An exhibition researched and co-curated by the University of Reading's Alun Rowlands — The Dark Monarch: Magic and Modernity in British Art — at Tate St Ives presented an accessible new approach to the display of the Cornish gallery's artworks. It widened public access to this important resource and enabled public understanding and appreciation of 20th-century British art by juxtaposing, and drawing connections between, famous historical artworks, contemporary pieces and examples from popular culture, literature, film, music and local folk ritual. This democratic approach was extended through the associated educational projects, performance events and publications. The model has subsequently influenced strategy at Tate museums across the UK, demonstrating that connections can be drawn across different categories of culture as a way of emphasising the contemporary relevance of previously underused and obscure public collections and as a way of promoting public interaction.

Underpinning research

The invitation to co-curate an exhibition at Tate St Ives stemmed from Rowlands' "expertise in curating within major public institutions both internationally and in the UK" and "his research interest and innovative work with collections, archives and their intersection with contemporary art" (quoted from a letter written by the Artistic Director at Tate St Ives, 2007-2013). Such expertise included exhibitions at Munich's Lenbachhaus Museum, Mudam Luxembourg and the Institute of Contemporary Art, London, and his critical writing on contemporary art and curation, such as `The movement began with a scandal', in Rugg, J. & Sedgwick, M. eds. Issues in Curating Contemporary Art and Performance (2007). The remit of the commission was to develop new strategies for the presentation and mediation of artwork in the Tate collection with particular relevance to the archives of British modernism in St Ives. The research project sought to create links to other national collections and archives, making these accessible to a wider public, and to re-examine the conventional narrative of British modernism, tracing its legacies within current contemporary art practice and theory.

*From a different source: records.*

(** ** The transfer engine *)

(** Modelled from the spec: the state of the transfer engine, which is
    the UART handle [huart2] of [main.c] as far as the logger observes
    it: ready, or busy with the one transmit request it has accepted
    (offset into the ring and byte count). *)
Inductive UART_HandleTypeDef : Type :=
  | HAL_UART_STATE_READY
  | HAL_UART_STATE_BUSY_TX (offset count : Z).

(** Modelled from the spec: the engine's [is_ready], which is the test
    [HAL_UART_GetState(&huart2) == HAL_UART_STATE_READY]. *)
Definition HAL_UART_GetState_ready (h : UART_HandleTypeDef) : bool :=
  match h with
  | HAL_UART_STATE_READY => true
  | HAL_UART_STATE_BUSY_TX _ _ => false
  end.

(** ** The globals of [log.c] *)

Record state : Type := mkState {
  _usart2_tx_dma_buffer : list ascii;   (* char [LOG_DMA_BUFFER_SIZE] *)
  _log_compose_buffer : list ascii;     (* char [LOG_ITEM_MAX_SIZE] *)
  _queue_tail : Z;                      (* volatile uint16_t *)
  _queue_head : Z;                      (* volatile uint16_t *)
  _last_dma_count : Z;                  (* volatile uint16_t *)
  huart2 : UART_HandleTypeDef;         (* main.c *)
  ld2 : bool                           (* the LED on LD2_Pin *)
}.

Definition set_dma_buffer (st : state) (b : list ascii) : state :=
  mkState b (_log_compose_buffer st) (_queue_tail st) (_queue_head st)
          (_last_dma_count st) (huart2 st) (ld2 st).

Definition set_compose_buffer (st : state) (b : list ascii) : state :=
  mkState (_usart2_tx_dma_buffer st) b (_queue_tail st) (_queue_head st)
          (_last_dma_count st) (huart2 st) (ld2 st).

Definition set_queue_tail (st : state) (z : Z) : state :=
  mkState (_usart2_tx_dma_buffer st) (_log_compose_buffer st) z (_queue_head st)
          (_last_dma_count st) (huart2 st) (ld2 st).
Lemma create_then_sweep_witness :
  let w := world_of initial_data [] [] (fun _ => false) in
  let deadline := clock w (S (ticks w)) + timedelta_hours 2 in
  let now := clock w (S (S (ticks w))) in
  faults w = [] /\
  uuids w (drawn w) ≠ "initialized" /\
  fromisoformat (isoformat deadline) = Some deadline /\
  exists r w1 w2 d,
    create_help_request "Do you sell gift cards?" "555-0104" "room-45" w = (Ok r, w1) /\
    _process_timeouts w1 = (Ok tt, w2) /\
    help_requests w1 !! hr_id r = Some (Dict d) /\
    d !! "status" = Some (JStr "pending") /\
    (now < deadline -> help_requests w2 !! hr_id r = Some (Dict d)) /\
    (deadline <= now -> help_requests w2 !! hr_id r = Some (Dict (timed_out d))).
Proof.
  intros w deadline now.
  assert (Hid : uuids w (drawn w) ≠ "initialized") by discriminate.
  assert (Hiso : fromisoformat (isoformat deadline) = Some deadline)
    by (vm_compute; reflexivity).
  split; [reflexivity|]. split; [exact Hid|]. split; [exact Hiso|].
  exact (create_then_sweep w "Do you sell gift cards?" "555-0104" "room-45"
           eq_refl Hid Hiso).
Defined.

(** Two supervisors are connected, the second one dead; a third connects
    after the first event. *)
Lemma late_connection_gets_no_replay_witness :
  let w := world_of initial_data [] [1; 2]%nat (fun c => bool_decide (c = 2%nat)) in
  let m := {| msg_type := "new_help_request"; msg_data := ∅;
              msg_timestamp := "2024-01-01T00:00:00" |} in
  let m' := {| msg_type := "request_resolved"; msg_data := ∅;
               msg_timestamp := "2024-01-01T00:00:05" |} in
  (3%nat ∉ active_connections w) /\
  send_raises w 3%nat = false /\
  exists w',
    (broadcast m ;; connect 3%nat ;; broadcast m') w = (Ok tt, w') /\
    received 3%nat w' = received 3%nat w ++ [m'] /\
    3%nat ∈ active_connections w'.
Proof.
  intros w m m'.
  assert (Hnew : 3%nat ∉ active_connections w).
  { intros Hin. apply elem_of_cons in Hin as [[=]|Hin].
    apply elem_of_cons in Hin as [[=]|Hin]. by apply elem_of_nil in Hin. }
  split; [exact Hnew|]. split; [reflexivity|].
  exact (late_connection_gets_no_replay w 3%nat m m' Hnew eq_refl).
Defined.

Lemma kb_route_turns_missing_text_into_500_witness :
  let w := world_of initial_data [] [] (fun _ => false) in
  ("What are your hours?" = "" \/ "" = "") /\
  KnowledgeBaseRoutes.create_kb_entry "What are your hours?" "" w =
    (Raise (HTTPException 500), w).
Proof.
  intros w. split; [right; reflexivity|].
  exact (kb_route_turns_missing_text_into_500 w "What are your hours?" ""
           (or_intror eq_refl)).
Defined.

Lemma kb_route_creates_a_manual_entry_witness :
  let w := world_of initial_data [] [1]%nat (fun _ => false) in
  let r := {| kb_id := "00000000-0000-4000-8000-000000000000";
              kb_question := "What are your hours?";
              kb_answer := "9 to 6, Monday to Saturday";
              kb_source := "manual";
              kb_created_at := "2024-01-01T00:00:00";
              kb_updated_at := "2024-01-01T00:00:00";
              kb_use_count := 0 |} in
  faults w = [] /\
  "What are your hours?" <> "" /\
  "9 to 6, Monday to Saturday" <> "" /\
  exists w' e,
    KnowledgeBaseRoutes.create_kb_entry
      "What are your hours?" "9 to 6, Monday to Saturday" w = (Ok r, w') /\
    knowledge_base w' = <[uuids w (drawn w) := Dict e]> (knowledge_base w) /\
    KnowledgeBaseResponse_of_dict e = Some r /\
    help_requests w' = help_requests w /\
    broadcasts w' =
      broadcasts w ++
      [{| msg_type := "knowledge_base_updated";
          msg_data := <["question" := JStr "What are your hours?"]> (
                      <["answer" := JStr "9 to 6, Monday to Saturday"]> ∅);
          msg_timestamp := "2024-01-01T00:00:01" |}].
Proof.
  intros w r.
  assert (Hq : "What are your hours?" <> "") by discriminate.
  assert (Ha : "9 to 6, Monday to Saturday" <> "") by discriminate.
  split; [reflexivity|]. split; [exact Hq|]. split; [exact Ha|].
  exact (kb_route_creates_a_manual_entry w "What are your hours?"
           "9 to 6, Monday to Saturday" eq_refl Hq Ha).
Defined.
(** * Trajectory playback and projection engine of the UAV deconfliction
      front end ([frontend/src/App.jsx])

    A shallow embedding of the React component [App]: its state, the event
    handlers that change it ([loadScenario], [verifyMission],
    [loadTrajectories], the animation tick, Play/Pause, Reset), the
    nearest-time sampler [getPositionAtTime], the oblique projection
    [project] and the scene composer [render3DView].

    Numbers.  JavaScript has one number type, the IEEE-754 double.  The
    component is embedded with exact numbers: a number that the code only
    adds, subtracts and compares (simulated time, sample time, the time
    window) is a rational [Q], a coordinate, which goes through [Math.cos]
    and [Math.sin] in [project], is a real [R].  What is proved of that
    embedding is the structure of the code (which cell a handler writes,
    which request is sent, which sample a marker comes from) and the
    arithmetic of the clock, whose additions of 1 are exact in doubles.
    The two functions whose result depends on how doubles round, the
    sampler and the projection, are embedded a second time in module
    [Binary64], on the binary64 numbers of the Standard Library, and the
    properties that rounding decides are settled there. *)

From Stdlib Require Import Floats.
From Stdlib Require Import QArith Qabs Qround Reals Lra Lqa.
From stdpp Require Import gmap strings list fin_maps.

(** Decimal literals of doubles stand for the nearest double, as in
    JavaScript. *)
Set Warnings "-inexact-float".

(** A decimal literal of a real, such as [2.5], is read as
    [Q2R (25 # 10)]: this turns it into a quotient of integers. *)
Ltac unfold_decimals := unfold Q2R; cbn [Qnum Qden].
Tactic Notation "unfold_decimals_in" ne_hyp_list(Hs) :=
  unfold Q2R in Hs; cbn [Qnum Qden] in Hs.

(** Linear arithmetic over the rationals. *)
Ltac qlra := Lqa.lra.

Working in close association with the Artistic Director, a cultural historian and the Tate Research Department in 2008, Rowlands conducted extensive research in the Tate and other archives, national museums and private and public collections. This research identified new ways of navigating the collection at St Ives, distinct from the traditional, largely formal, art historical associations routinely drawn between the collection and the narratives of British modernism. Instead it uncovered previously under-researched links between canonical works in the collection by artists such as Henry Moore and Barbara Hepworth and folk and popular-cultural traditions of magic and the occult, including the pagan prehistory and myths of Cornwall. The research also revealed previously marginalised artists and artworks (for instance, the neglected archives of Ithell Colquhoun, subsequently catalogued and preserved as part of the Tate collection) and established connections to contemporary art practice, music, literature, film and continuing folk and occult traditions.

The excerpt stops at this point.